Rabia YAVUZ – 23 Eylül 2023

 

İlk selfiden çok önce, Antik Yunanların kendi görüntüsüne biraz fazla takıntılı birisiyle ilgili bir hikayeleri vardır. Sudaki aksini görerek kendine âşık olan Narkissos’tan bahsediyorum. M.Ö. 8. yüzyıla ait olan bu hikâyede dillere destan bir güzelliğe sahip bir delikanlı vardır. Bu delikanlıyı her gören onun güzelliğinden gözlerini alamaz. Ekho isminde bir peri de Narkissos’u görenlerdendir ve gözüne güzel görünen bu delikanlıya gönlünü kaptırır. Gönlüne düşen bu arzuyla beraber gizlenerek bir süre Narkissos’u takip eder. Hikayemizdeki Ekho aşkı ne kadar alevlense de delikanlının karşısına çıkmakta zorluk yaşar zira üzerindeki lanet yüzünden Ekho kendi sözlerini kullanamaz. Günümüzdeki eko kelimesinin annesi olan bu peri sadece duyduklarını yankılamakta, bir kısmını tekrarlamaktan başka bir şey yapamamaktadır. Ekho’yu bir gün karşısında gören Narkissos “Sen kimsin?” diye sorar. Ekho ise “Kimsin sen?” sorusunu sadece “Sen” diyerek yankılar. Gönlündekileri söyleyemeyen Ekho aşkına da yanıt alamayınca kahrından ölür. Dile geleni söyleyememek ne zordur. Üzerimizdeki bir lanet gibidir. Söylenmeyen şeyler başka şeylere dönüşür; çoğu zaman da ıstıraba. Bu açıdan Ekho’nun hikayesi bir çoğumuza çok tanıdık gelebilir.

Hikayemizin diğer kahramanı Narkissos arkasında kırık kalpler bırakınca diğer periler tarafından şikâyet edilir ve sonunda bir ceza alır. Sadece kendisine âşık olmakla cezalandırılmıştır. Kendinden başka bir şeyi görememekle, başka bir şeyi sevememekle. Bir suyun kenarında susuzluğunu gidermek üzere eğildiğinde Narkissos sadece kendi aksini görür suda. İlk görüşte de âşık olur kendine lanetin etkisiyle. Susuzluğunu dindiremeyen Narkissos’un suyun kenarında helak olduğu yayılır kulaktan kulağa. Suyun üstünde onun yerine etrafını beyaz yaprakların çevirdiği sarı göbekli bir çiçek bulunur ve Narkissos’un ismi çiçeğe kalır. Bugün andığımız haliyle nergizlere.
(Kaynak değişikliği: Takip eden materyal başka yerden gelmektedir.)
(** What a request can do to the database: nothing, or the one write of
    its route, and then the reply is the success reply of that route. *)
Lemma serve_cases req c d r d' log :
  serve req c d = (r, d', log) →
  (d' = d ∧ (log = [] ∨ ∃ s, log = [s])) ∨
  (∃ name email password id,
     status_of r = Some 201 ∧ log = [InsertUser] ∧
     insert_user name email password (current_timestamp (now req)) d = inr (id, d')) ∨
  (∃ userId t de ing ins img cat id,
     authenticated req userId ∧ status_of r = Some 201 ∧ log = [InsertRecipe] ∧
     insert_recipe t de ing ins img cat userId (current_timestamp (now req)) d
     = inr (id, d')) ∨
  (∃ userId t de ing ins cat img id n,
     authenticated req userId ∧ status_of r = Some 200 ∧ log = [UpdateRecipe] ∧
     n ≠ 0%nat ∧
     update_recipe t de ing ins cat img id userId d = inr (n, d')).
Proof.
  destruct c as [salt b|b| |id|b|id b]; simpl.
  - unfold post_signup.
    destruct (signup_validation b); [|intros [= <- <- <-]; left; auto].
    destruct (s_password b) as [| |password];
      try (intros [= <- <- <-]; left; auto).
    unfold mbind, M_bind, run.
    destruct (insert_user _ _ _ _ d) as [err|[id d1]] eqn:Hins; simpl.
    + destruct (Js.includes _ _); intros [= <- <- <-]; left; eauto.
    + intros [= <- <- <-]. right. left. by eexists _, _, _, _.
  - unfold post_login.
    destruct (login_validation b); [|intros [= <- <- <-]; left; auto].
    unfold mbind, M_bind, query.
    destruct (get_user_by_email _ d) as [[id u]|];
      [|intros [= <- <- <-]; left; eauto].
    destruct (l_password b) as [| |password];
      try (intros [= <- <- <-]; left; eauto). simpl.
    destruct (negb (bcrypt_compare _ _)); intros [= <- <- <-]; left; eauto.
  - destruct (gate_cases req) as [[r0 Hr]|[userId Hauth]].
    + unfold get_recipes. rewrite (authenticateToken_rejected _ _ _ _ Hr).
      intros [= <- <- <-]. left. auto.
    + unfold get_recipes. rewrite (authenticateToken_next _ _ _ Hauth).
      unfold mbind, M_bind, query. intros [= <- <- <-]. left. eauto.
  - destruct (gate_cases req) as [[r0 Hr]|[userId Hauth]].
    + unfold get_recipe_by_id. rewrite (authenticateToken_rejected _ _ _ _ Hr).
      intros [= <- <- <-]. left. auto.
    + unfold get_recipe_by_id. rewrite (authenticateToken_next _ _ _ Hauth).
      unfold mbind, M_bind, query.
      destruct (get_recipe id userId d); intros [= <- <- <-]; left; eauto.
  - destruct (gate_cases req) as [[r0 Hr]|[userId Hauth]].
    + unfold post_recipes. rewrite (authenticateToken_rejected _ _ _ _ Hr).
      intros [= <- <- <-]. left. auto.
    + unfold post_recipes. rewrite (authenticateToken_next _ _ _ Hauth).
      destruct (recipe_validation b); [|intros [= <- <- <-]; left; auto].
      unfold mbind, M_bind, run.
      destruct (insert_recipe _ _ _ _ _ _ _ _ d) as [err|[id d1]] eqn:Hins; simpl.
      * intros [= <- <- <-]. left. eauto.
      * intros [= <- <- <-]. right. right. left.
        by eexists userId, _, _, _, _, _, _, _.
  - destruct (gate_cases req) as [[r0 Hr]|[userId Hauth]].
    + unfold put_recipe. rewrite (authenticateToken_rejected _ _ _ _ Hr).
      intros [= <- <- <-]. left. auto.
    + unfold put_recipe. rewrite (authenticateToken_next _ _ _ Hauth).
      unfold mbind, M_bind, run.
      destruct (update_recipe _ _ _ _ _ _ _ _ d) as [err|[n d1]] eqn:Hupd; simpl.
      * intros [= <- <- <-]. left. eauto.
      * destruct n as [|n]; simpl.
        -- intros [= <- <- <-]. left. split; [|eauto].
           unfold update_recipe in Hupd.
           destruct (select _ (recipes d)); [by injection Hupd as <-|].
           by destruct (bind_param (b_title b)), (bind_param (b_description b)),
             (bind_param (b_ingredients b)), (bind_param (b_instructions b)).
        -- intros [= <- <- <-]. right. right. right.
           by eexists userId, _, _, _, _, _, _, _, (S n).
Qed.

End RouteEffects.

Section Conservation.
Context `{Libs}.

(** X10. A request that is answered with a failure (status 400 or more,
    or no answer at all) leaves the database exactly as it was, on every
    route: only a 200 or 201 answer goes with a write. *)
Theorem failure_leaves_database (req : request) (c : call) (d : db) :
  failed (serve req c d).1.1 → (serve req c d).1.2 = d.
Proof.
  destruct (serve req c d) as [[r d'] log] eqn:E. simpl. intros Hfail.
  apply serve_cases in E as [[-> _]|[Hs|[Hs|Hs]]]; [done|..].
  - destruct Hs as (? & ? & ? & ? & Hst & _).
    destruct r as [s j|]; [|done]. injection Hst as ->. simpl in Hfail. lia.
  - destruct Hs as (? & ? & ? & ? & ? & ? & ? & ? & _ & Hst & _).
    destruct r as [s j|]; [|done]. injection Hst as ->. simpl in Hfail. lia.
  - destruct Hs as (? & ? & ? & ? & ? & ? & ? & ? & ? & _ & Hst & _).
    destruct r as [s j|]; [|done]. injection Hst as ->. simpl in Hfail. lia.
Qed.

(** X11. Whatever the request, a route sends at most one statement to
    the database. *)
Theorem one_statement_per_request (req : request) (c : call) (d : db) :
  (length (serve req c d).2 ≤ 1)%nat.
Proof.
  destruct (serve req c d) as [[r d'] log] eqn:E. simpl.
  apply serve_cases in E as [[_ [->|[s ->]]]|[Hs|[Hs|Hs]]]; simpl; try lia.
  - destruct Hs as (? & ? & ? & ? & _ & -> & _). simpl. lia.
  - destruct Hs as (? & ? & ? & ? & ? & ? & ? & ? & _ & _ & -> & _). simpl. lia.
  - destruct Hs as (? & ? & ? & ? & ? & ? & ? & ? & ? & _ & _ & -> & _). simpl. lia.
Qed.

Lemma serve_keeps_foreign_recipe req c d i r :
  recipes d !! i = Some r →
  (∀ userId, authenticated req userId → r_userId r ≠ userId) →
  recipes (serve req c d).1.2 !! i = Some r.
Proof.
  intros Hi Hforeign.
  destruct (serve req c d) as [[r0 d'] log] eqn:E. simpl.
  apply serve_cases in E as [[-> _]|[Hs|[Hs|Hs]]]; [done|..].
  - destruct Hs as (? & ? & ? & ? & _ & _ & Hins).
    apply insert_user_inr in Hins as (? & ? & ? & _ & _ & _ & _ & _ & ->). done.
  - destruct Hs as (? & ? & ? & ? & ? & ? & ? & id & _ & _ & _ & Hins).
    apply insert_recipe_inr in Hins as (? & ? & ? & ? & _ & _ & _ & _ & Hid & ->).
    simpl. rewrite lookup_insert_ne; [done|].
    intros <-. rewrite Hid, next_rowid_fresh in Hi. done.
  - destruct Hs as (userId & ? & ? & ? & ? & ? & ? & ? & ? & Hauth & _ & _ & _ & Hupd).
    apply update_recipe_inr in Hupd as (_ & _ & _ & Hrows).
    destruct (Hrows i) as (f & -> & Hf). rewrite Hi. simpl. f_equal.
    apply Hf. by apply Hforeign.
Qed.

(** X6. No request changes a recipe of another user: after any sequence
    of requests none of which carries a token that binds the owner of a
    row, on whatever routes and with whatever bodies, the row is stored
    under its id exactly as it was. *)
Theorem foreign_recipes_untouched (calls : list (request * call)) (d : db)
    (i : Z) (r : recipe_row) :
  recipes d !! i = Some r →
  (∀ req c, (req, c) ∈ calls → ¬ authenticated req (r_userId r)) →
  recipes (serve_all calls d) !! i = Some r.
Proof.
  revert d. induction calls as [|[req c] rest IH]; intros d Hi Hothers; [done|].
  simpl. apply IH.
  - apply serve_keeps_foreign_recipe; [done|].
    intros userId Hauth <-. apply (Hothers req c); [left|done].
  - intros req' c' Hin. apply (Hothers req' c'). by right.
Qed.

(** One request keeps every stored recipe, with its owner and its
    creation time. *)
Lemma serve_keeps_recipe req c d i r :
  recipes d !! i = Some r →
  ∃ r', recipes (serve req c d).1.2 !! i = Some r' ∧
        r_userId r' = r_userId r ∧ r_createdAt r' = r_createdAt r.
Proof.
  intros Hi.
  destruct (serve req c d) as [[r0 d'] log] eqn:E. simpl.
  apply serve_cases in E as [[-> _]|[Hs|[Hs|Hs]]]; [by exists r|..].
  - destruct Hs as (? & ? & ? & ? & _ & _ & Hins).
    apply insert_user_inr in Hins as (? & ? & ? & _ & _ & _ & _ & _ & ->).
    by exists r.
  - destruct Hs as (? & ? & ? & ? & ? & ? & ? & id & _ & _ & _ & Hins).
    apply insert_recipe_inr in Hins as (? & ? & ? & ? & _ & _ & _ & _ & Hid & ->).
    exists r. simpl. rewrite lookup_insert_ne; [done|].
    intros <-. rewrite Hid, next_rowid_fresh in Hi. done.
  - destruct Hs as (userId & ? & ? & ? & ? & ? & ? & ? & ? & _ & _ & _ & _ & Hupd).
    apply update_recipe_inr in Hupd as (_ & _ & _ & Hrows).
    destruct (Hrows i) as (f & -> & Hf). rewrite Hi. simpl.
    exists (f r). split; [done|]. by destruct (Hf r) as (? & ? & _).
Qed.

(** X7. A recipe is never deleted and never changes hands: after any
    sequence of requests a stored recipe is still stored under its id,
    with the owner and the creation time it had. *)
Theorem recipe_identity_is_permanent (calls : list (request * call)) (d : db)
    (i : Z) (r : recipe_row) :
  recipes d !! i = Some r →
  ∃ r', recipes (serve_all calls d) !! i = Some r' ∧
        r_userId r' = r_userId r ∧ r_createdAt r' = r_createdAt r.
Proof.
  revert d r. induction calls as [|[req c] rest IH]; intros d r Hi.
  - by exists r.
  - simpl. destruct (serve_keeps_recipe req c d i r Hi) as (r1 & H1 & Ho & Ht).
    destruct (IH _ _ H1) as (r' & Hr' & Ho' & Ht').
    exists r'. split; [done|]. split; congruence.
Qed.

Lemma serve_keeps_user req c d i u :
  users d !! i = Some u → users (serve req c d).1.2 !! i = Some u.
Proof.
  intros Hi.
  destruct (serve req c d) as [[r0 d'] log] eqn:E. simpl.
  apply serve_cases in E as [[-> _]|[Hs|[Hs|Hs]]]; [done|..].
  - destruct Hs as (? & ? & ? & id & _ & _ & Hins).
    apply insert_user_inr in Hins as (? & ? & ? & _ & _ & _ & _ & Hid & ->).
    simpl. rewrite lookup_insert_ne; [done|].
    intros <-. rewrite Hid, next_rowid_fresh in Hi. done.
  - destruct Hs as (? & ? & ? & ? & ? & ? & ? & id & _ & _ & _ & Hins).
    apply insert_recipe_inr in Hins as (? & ? & ? & ? & _ & _ & _ & _ & _ & ->).
    done.
  - destruct Hs as (userId & ? & ? & ? & ? & ? & ? & ? & ? & _ & _ & _ & _ & Hupd).
    apply update_recipe_inr in Hupd as (-> & _). done.
Qed.

(** X8. A user row is never changed and never deleted: after any
    sequence of requests a stored user is stored under the same id with
    the same name, email, password hash and creation time. *)
Theorem users_are_permanent (calls : list (request * call)) (d : db)
    (i : Z) (u : user_row) :
  users d !! i = Some u → users (serve_all calls d) !! i = Some u.
Proof.
  revert d. induction calls as [|[req c] rest IH]; intros d Hi; [done|].
  simpl. apply IH. by apply serve_keeps_user.
Qed.

End Conservation.

Section ScanOrder.
Context {A : Type}.
Implicit Types (t : gmap Z A) (p : Z -> A -> bool).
İlginizi çekebilir!  İsrail'in Soykırım Savaşı Suriye'ye mi Sıçrayacak? – Adem Kılıç

Sıkça duyduğumuz Narsisizm kavramının arkasında bu hüzünlü hikâye vardır. Günümüzde olumsuz yüklü kullanımı ve çağrışımları yaygın olmakla birlikte, esasında insanın özüne duyduğu sevgiyi ifade eden, nötr hatta olumlu bir kavram olarak anlaşılır narsisizm psikolojide. Kişinin kendi özüne duyduğu sevgi olarak işlevsel bir değere sahip olabilen narsisizm, ötekinin varlığını yok saydığında, kendinden başka bir şeyi göremeyip kişiyi körleştirdiğinde işin rengi değişir. Kendinden başkasını önemsemeyen, empati kuramayan, başkalarını kolayca kendi amaçları için kullanan insanları anlıyoruz günümüzde. Narsisizmin en uç halini gördüğümüz bu kişilik ile görüntümüzle kurduğumuz ilişkinin de yakından bağlantılı olması hikayenin bize bıraktığı derslerden biri.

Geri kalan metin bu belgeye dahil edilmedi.